Instructions for the task: Output exactly the lines that run from the top of the entries to the line holding "that wrap at", including both of those lines.

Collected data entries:
==============================

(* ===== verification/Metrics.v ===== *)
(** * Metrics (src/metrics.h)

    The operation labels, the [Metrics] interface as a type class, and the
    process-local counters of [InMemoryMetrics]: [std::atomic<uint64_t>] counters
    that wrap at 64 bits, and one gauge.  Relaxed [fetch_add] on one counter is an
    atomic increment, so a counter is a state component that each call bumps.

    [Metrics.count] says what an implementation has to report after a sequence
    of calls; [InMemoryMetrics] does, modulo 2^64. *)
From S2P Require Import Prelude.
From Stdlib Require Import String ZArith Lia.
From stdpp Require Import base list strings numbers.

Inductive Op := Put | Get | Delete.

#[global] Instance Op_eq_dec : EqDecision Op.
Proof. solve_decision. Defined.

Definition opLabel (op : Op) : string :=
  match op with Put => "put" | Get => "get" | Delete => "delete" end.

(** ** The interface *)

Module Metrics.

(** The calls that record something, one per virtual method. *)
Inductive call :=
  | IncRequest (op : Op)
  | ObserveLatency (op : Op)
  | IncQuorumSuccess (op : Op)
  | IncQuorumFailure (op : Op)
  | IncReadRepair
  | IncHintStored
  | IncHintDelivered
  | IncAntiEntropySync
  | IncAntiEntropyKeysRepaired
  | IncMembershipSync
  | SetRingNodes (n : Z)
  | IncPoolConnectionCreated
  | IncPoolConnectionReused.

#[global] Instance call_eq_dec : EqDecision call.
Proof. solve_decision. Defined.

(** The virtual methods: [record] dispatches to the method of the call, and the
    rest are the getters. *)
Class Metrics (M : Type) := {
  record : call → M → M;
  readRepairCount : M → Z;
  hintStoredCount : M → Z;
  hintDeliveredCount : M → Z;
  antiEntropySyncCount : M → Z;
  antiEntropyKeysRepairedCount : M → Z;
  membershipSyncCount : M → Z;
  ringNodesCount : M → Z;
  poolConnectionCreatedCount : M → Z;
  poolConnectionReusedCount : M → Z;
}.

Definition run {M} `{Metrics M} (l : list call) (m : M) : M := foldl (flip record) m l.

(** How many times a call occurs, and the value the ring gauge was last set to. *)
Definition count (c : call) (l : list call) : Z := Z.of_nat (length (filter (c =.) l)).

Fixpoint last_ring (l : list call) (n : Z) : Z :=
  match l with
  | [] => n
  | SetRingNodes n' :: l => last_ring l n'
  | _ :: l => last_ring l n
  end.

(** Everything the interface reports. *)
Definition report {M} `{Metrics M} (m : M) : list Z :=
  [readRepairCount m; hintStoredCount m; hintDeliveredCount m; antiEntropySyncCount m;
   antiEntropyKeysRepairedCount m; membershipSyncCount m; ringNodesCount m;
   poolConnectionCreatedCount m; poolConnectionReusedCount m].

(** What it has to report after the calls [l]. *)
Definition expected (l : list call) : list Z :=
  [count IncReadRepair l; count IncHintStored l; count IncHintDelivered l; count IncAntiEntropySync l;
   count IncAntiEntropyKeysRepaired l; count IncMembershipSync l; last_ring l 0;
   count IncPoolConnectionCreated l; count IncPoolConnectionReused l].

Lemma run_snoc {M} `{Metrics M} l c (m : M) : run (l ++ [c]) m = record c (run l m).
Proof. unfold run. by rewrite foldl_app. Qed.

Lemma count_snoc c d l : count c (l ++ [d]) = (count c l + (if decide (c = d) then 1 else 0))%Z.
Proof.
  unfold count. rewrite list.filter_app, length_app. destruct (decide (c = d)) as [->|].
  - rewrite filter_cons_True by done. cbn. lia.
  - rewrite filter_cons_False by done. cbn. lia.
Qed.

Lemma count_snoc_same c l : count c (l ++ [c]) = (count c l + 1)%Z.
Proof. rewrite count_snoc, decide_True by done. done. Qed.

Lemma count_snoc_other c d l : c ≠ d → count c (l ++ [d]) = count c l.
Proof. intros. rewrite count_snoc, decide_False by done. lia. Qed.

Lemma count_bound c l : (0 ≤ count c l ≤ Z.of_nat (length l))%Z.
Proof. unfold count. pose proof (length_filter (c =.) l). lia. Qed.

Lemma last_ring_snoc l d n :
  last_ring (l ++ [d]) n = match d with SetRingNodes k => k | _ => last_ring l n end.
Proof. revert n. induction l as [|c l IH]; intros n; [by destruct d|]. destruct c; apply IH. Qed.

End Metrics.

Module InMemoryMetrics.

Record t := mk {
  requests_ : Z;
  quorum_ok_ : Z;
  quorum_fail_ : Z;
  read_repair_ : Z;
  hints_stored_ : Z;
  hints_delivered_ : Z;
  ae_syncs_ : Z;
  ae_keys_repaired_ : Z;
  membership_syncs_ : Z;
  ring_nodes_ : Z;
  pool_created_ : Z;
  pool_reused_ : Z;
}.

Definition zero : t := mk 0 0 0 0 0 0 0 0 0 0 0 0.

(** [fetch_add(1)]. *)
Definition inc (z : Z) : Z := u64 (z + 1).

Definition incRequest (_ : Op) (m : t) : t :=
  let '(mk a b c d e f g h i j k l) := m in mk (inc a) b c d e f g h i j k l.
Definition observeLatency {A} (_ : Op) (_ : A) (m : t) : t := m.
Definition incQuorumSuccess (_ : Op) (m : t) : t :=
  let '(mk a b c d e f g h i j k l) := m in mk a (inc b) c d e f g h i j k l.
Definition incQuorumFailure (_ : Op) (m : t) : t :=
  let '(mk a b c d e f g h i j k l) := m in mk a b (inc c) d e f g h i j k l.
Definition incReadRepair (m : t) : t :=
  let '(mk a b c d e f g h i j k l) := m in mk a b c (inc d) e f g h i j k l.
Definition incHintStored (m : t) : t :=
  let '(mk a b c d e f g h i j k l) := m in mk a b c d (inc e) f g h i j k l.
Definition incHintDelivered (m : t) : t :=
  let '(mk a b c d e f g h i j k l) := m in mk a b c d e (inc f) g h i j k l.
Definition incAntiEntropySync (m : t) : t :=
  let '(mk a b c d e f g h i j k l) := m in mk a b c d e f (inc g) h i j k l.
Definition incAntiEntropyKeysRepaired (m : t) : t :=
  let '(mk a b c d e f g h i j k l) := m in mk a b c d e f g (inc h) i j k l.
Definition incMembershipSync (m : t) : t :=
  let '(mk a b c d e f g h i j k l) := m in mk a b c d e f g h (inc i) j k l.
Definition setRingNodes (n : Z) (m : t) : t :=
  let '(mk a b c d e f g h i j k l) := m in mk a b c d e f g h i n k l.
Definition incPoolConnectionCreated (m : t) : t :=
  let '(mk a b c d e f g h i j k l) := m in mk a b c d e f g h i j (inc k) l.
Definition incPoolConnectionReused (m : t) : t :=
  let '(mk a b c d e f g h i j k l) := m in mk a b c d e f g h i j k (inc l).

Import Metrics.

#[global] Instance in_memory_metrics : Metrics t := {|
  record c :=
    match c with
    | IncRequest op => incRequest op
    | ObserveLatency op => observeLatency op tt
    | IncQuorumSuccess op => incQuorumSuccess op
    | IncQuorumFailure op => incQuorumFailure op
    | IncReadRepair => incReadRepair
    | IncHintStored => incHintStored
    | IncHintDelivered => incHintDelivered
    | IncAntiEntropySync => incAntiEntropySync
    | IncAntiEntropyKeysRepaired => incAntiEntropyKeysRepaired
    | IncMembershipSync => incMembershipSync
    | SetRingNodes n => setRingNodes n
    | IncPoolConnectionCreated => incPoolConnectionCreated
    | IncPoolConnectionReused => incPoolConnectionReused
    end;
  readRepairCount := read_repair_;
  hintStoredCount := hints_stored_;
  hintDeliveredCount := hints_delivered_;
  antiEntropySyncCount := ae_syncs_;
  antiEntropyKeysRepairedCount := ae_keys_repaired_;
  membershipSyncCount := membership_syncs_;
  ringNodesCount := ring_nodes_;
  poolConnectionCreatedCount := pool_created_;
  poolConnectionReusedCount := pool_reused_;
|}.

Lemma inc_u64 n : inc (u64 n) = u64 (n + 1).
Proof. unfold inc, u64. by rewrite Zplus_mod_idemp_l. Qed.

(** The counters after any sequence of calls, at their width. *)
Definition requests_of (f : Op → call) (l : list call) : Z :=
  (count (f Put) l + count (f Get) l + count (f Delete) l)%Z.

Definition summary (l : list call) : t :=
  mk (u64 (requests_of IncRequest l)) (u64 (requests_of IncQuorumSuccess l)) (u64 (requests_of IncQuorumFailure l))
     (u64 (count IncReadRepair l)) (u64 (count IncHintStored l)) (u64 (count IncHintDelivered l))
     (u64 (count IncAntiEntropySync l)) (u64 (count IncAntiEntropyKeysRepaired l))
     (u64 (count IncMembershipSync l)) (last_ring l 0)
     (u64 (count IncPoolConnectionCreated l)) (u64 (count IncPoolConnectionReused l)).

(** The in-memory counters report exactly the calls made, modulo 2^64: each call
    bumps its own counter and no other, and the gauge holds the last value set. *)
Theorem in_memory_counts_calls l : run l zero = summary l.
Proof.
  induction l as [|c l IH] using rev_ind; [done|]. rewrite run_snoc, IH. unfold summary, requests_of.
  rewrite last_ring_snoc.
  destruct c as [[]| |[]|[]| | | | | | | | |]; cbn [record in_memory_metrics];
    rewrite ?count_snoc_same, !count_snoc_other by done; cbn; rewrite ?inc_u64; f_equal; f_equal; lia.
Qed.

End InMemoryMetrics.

==============================

Written response:
(* ===== verification/Metrics.v ===== *)
(** * Metrics (src/metrics.h)

    The operation labels, the [Metrics] interface as a type class, and the
    process-local counters of [InMemoryMetrics]: [std::atomic<uint64_t>] counters
    that wrap at 64 bits, and one gauge.  Relaxed [fetch_add] on one counter is an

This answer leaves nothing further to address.